---- Available data

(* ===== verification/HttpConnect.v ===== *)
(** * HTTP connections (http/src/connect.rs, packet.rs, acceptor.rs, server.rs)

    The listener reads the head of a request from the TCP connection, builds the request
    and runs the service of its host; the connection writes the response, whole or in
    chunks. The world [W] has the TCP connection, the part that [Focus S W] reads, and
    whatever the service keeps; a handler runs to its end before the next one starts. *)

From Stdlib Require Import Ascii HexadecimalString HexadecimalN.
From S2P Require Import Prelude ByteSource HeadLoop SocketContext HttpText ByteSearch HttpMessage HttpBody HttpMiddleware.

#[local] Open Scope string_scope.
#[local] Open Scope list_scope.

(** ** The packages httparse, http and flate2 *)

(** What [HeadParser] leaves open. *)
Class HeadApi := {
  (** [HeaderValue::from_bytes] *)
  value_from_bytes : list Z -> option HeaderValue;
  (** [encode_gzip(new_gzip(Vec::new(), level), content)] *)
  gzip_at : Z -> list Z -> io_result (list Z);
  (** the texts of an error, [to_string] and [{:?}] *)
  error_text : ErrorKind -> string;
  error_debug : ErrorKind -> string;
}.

--------
---- Available data

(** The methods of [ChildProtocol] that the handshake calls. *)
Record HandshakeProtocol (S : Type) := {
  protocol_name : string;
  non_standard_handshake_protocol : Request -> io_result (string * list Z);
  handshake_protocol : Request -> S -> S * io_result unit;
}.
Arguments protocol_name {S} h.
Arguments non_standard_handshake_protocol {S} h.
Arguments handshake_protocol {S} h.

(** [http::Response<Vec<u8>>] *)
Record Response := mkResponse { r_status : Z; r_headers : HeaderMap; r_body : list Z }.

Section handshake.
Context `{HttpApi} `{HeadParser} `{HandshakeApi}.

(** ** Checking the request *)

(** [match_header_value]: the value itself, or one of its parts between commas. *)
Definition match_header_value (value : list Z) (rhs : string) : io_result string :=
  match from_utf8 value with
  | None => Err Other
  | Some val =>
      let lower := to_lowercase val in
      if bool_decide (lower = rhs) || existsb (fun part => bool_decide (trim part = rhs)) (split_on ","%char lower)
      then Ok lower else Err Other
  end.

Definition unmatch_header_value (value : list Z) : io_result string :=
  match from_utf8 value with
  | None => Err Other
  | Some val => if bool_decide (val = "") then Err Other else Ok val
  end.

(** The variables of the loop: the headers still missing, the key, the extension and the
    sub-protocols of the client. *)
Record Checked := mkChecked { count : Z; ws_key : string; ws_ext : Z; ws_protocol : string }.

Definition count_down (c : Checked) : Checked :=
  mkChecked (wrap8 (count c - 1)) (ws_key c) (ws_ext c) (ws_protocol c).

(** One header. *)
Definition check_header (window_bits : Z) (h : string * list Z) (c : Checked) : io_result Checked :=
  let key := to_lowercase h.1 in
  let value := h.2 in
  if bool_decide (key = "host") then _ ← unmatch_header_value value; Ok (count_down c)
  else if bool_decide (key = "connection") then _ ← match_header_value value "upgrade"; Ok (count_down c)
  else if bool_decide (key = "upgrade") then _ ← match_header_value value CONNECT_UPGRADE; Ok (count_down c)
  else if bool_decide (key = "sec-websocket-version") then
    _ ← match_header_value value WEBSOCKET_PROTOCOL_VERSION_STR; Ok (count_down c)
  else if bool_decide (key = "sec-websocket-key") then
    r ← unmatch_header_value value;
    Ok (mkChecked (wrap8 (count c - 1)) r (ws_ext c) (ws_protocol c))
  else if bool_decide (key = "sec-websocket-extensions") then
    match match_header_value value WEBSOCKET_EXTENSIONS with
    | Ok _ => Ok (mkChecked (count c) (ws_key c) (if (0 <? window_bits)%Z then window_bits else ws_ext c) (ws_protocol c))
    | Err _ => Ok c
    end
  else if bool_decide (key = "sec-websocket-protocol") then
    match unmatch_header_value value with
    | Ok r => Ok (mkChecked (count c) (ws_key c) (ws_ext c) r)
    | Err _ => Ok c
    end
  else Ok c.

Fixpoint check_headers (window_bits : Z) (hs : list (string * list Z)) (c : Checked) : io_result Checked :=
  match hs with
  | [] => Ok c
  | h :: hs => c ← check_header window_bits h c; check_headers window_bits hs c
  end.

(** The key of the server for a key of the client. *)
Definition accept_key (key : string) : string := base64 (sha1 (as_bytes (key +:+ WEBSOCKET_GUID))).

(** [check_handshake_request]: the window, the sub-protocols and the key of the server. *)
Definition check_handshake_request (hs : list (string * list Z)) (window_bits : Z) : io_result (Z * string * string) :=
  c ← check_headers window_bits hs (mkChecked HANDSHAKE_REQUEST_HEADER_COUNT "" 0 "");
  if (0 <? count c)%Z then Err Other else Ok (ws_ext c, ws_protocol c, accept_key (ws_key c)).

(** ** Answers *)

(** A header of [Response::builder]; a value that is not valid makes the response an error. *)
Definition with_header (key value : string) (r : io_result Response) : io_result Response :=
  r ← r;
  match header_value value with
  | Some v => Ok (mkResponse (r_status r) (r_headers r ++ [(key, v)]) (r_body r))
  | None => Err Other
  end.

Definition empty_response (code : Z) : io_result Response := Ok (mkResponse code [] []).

--------
---- Available data

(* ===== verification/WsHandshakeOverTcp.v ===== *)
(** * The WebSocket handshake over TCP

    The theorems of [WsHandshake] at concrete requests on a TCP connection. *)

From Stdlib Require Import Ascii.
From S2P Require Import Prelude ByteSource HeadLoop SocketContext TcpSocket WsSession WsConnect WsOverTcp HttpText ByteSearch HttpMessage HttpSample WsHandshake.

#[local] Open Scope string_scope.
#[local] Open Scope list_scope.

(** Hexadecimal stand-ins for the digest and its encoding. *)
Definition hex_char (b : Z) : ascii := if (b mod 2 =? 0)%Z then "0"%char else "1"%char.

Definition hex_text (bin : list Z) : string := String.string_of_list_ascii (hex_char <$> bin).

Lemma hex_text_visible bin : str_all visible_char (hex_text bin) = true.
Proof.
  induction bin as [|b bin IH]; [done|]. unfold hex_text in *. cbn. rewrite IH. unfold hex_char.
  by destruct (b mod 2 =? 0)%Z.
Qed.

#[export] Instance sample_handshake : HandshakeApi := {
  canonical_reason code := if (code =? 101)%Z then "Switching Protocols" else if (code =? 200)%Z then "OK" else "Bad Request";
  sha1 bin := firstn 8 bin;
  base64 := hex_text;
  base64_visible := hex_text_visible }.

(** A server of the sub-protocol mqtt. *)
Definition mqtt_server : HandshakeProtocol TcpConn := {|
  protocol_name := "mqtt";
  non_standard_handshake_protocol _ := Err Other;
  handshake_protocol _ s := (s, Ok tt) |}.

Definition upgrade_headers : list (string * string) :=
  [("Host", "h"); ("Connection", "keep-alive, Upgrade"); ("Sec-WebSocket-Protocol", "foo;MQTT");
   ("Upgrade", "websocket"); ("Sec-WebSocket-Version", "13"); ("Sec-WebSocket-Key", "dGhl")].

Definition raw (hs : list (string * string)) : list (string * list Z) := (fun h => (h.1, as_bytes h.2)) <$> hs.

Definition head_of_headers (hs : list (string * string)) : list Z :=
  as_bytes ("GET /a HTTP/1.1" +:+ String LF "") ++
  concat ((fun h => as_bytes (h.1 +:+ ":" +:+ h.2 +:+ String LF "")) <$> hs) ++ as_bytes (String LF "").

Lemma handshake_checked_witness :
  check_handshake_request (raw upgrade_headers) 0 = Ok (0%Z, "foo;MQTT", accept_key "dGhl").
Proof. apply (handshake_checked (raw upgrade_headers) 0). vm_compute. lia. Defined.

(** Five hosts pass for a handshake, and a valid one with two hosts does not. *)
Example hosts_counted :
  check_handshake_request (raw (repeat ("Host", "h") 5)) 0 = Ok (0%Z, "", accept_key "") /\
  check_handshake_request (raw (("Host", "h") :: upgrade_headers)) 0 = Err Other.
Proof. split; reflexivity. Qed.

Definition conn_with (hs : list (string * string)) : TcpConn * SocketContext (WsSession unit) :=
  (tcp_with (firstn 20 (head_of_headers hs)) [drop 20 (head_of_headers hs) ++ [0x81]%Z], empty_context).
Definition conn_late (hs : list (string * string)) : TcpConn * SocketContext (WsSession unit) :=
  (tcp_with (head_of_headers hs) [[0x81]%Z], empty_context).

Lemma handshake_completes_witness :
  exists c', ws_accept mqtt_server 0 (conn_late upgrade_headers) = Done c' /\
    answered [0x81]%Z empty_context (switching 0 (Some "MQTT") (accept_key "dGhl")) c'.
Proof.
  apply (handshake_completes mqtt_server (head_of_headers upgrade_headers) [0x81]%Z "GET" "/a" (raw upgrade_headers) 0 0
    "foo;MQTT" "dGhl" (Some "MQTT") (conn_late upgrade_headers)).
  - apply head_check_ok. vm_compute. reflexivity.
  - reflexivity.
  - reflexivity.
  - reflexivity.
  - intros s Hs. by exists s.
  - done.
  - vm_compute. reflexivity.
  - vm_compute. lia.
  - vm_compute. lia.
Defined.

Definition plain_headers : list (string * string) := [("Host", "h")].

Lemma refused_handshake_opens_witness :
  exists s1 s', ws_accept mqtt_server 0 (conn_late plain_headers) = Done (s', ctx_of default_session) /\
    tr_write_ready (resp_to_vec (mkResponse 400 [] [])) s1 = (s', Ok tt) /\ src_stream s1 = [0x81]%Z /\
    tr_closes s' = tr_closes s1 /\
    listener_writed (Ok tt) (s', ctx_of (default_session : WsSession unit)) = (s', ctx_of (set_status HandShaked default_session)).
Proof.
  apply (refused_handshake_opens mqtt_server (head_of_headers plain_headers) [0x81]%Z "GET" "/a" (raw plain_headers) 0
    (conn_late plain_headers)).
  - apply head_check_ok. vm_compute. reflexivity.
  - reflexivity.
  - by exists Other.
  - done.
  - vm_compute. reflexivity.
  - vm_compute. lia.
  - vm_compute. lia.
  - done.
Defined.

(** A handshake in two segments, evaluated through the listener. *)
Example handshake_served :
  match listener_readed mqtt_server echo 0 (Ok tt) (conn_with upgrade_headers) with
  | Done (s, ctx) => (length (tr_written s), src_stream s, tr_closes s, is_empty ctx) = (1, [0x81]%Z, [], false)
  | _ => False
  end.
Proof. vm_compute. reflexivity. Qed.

--------

Instructions for the task.
Above are the entries. Quote exactly the lines from the one bearing "(* ===== verification/HttpConnect.v ===== *)" through the one bearing "From Stdlib Require Import Ascii HexadecimalString".

Answer to this problem.
(* ===== verification/HttpConnect.v ===== *)
(** * HTTP connections (http/src/connect.rs, packet.rs, acceptor.rs, server.rs)

    The listener reads the head of a request from the TCP connection, builds the request
    and runs the service of its host; the connection writes the response, whole or in
    chunks. The world [W] has the TCP connection, the part that [Focus S W] reads, and
    whatever the service keeps; a handler runs to its end before the next one starts. *)

From Stdlib Require Import Ascii HexadecimalString HexadecimalN.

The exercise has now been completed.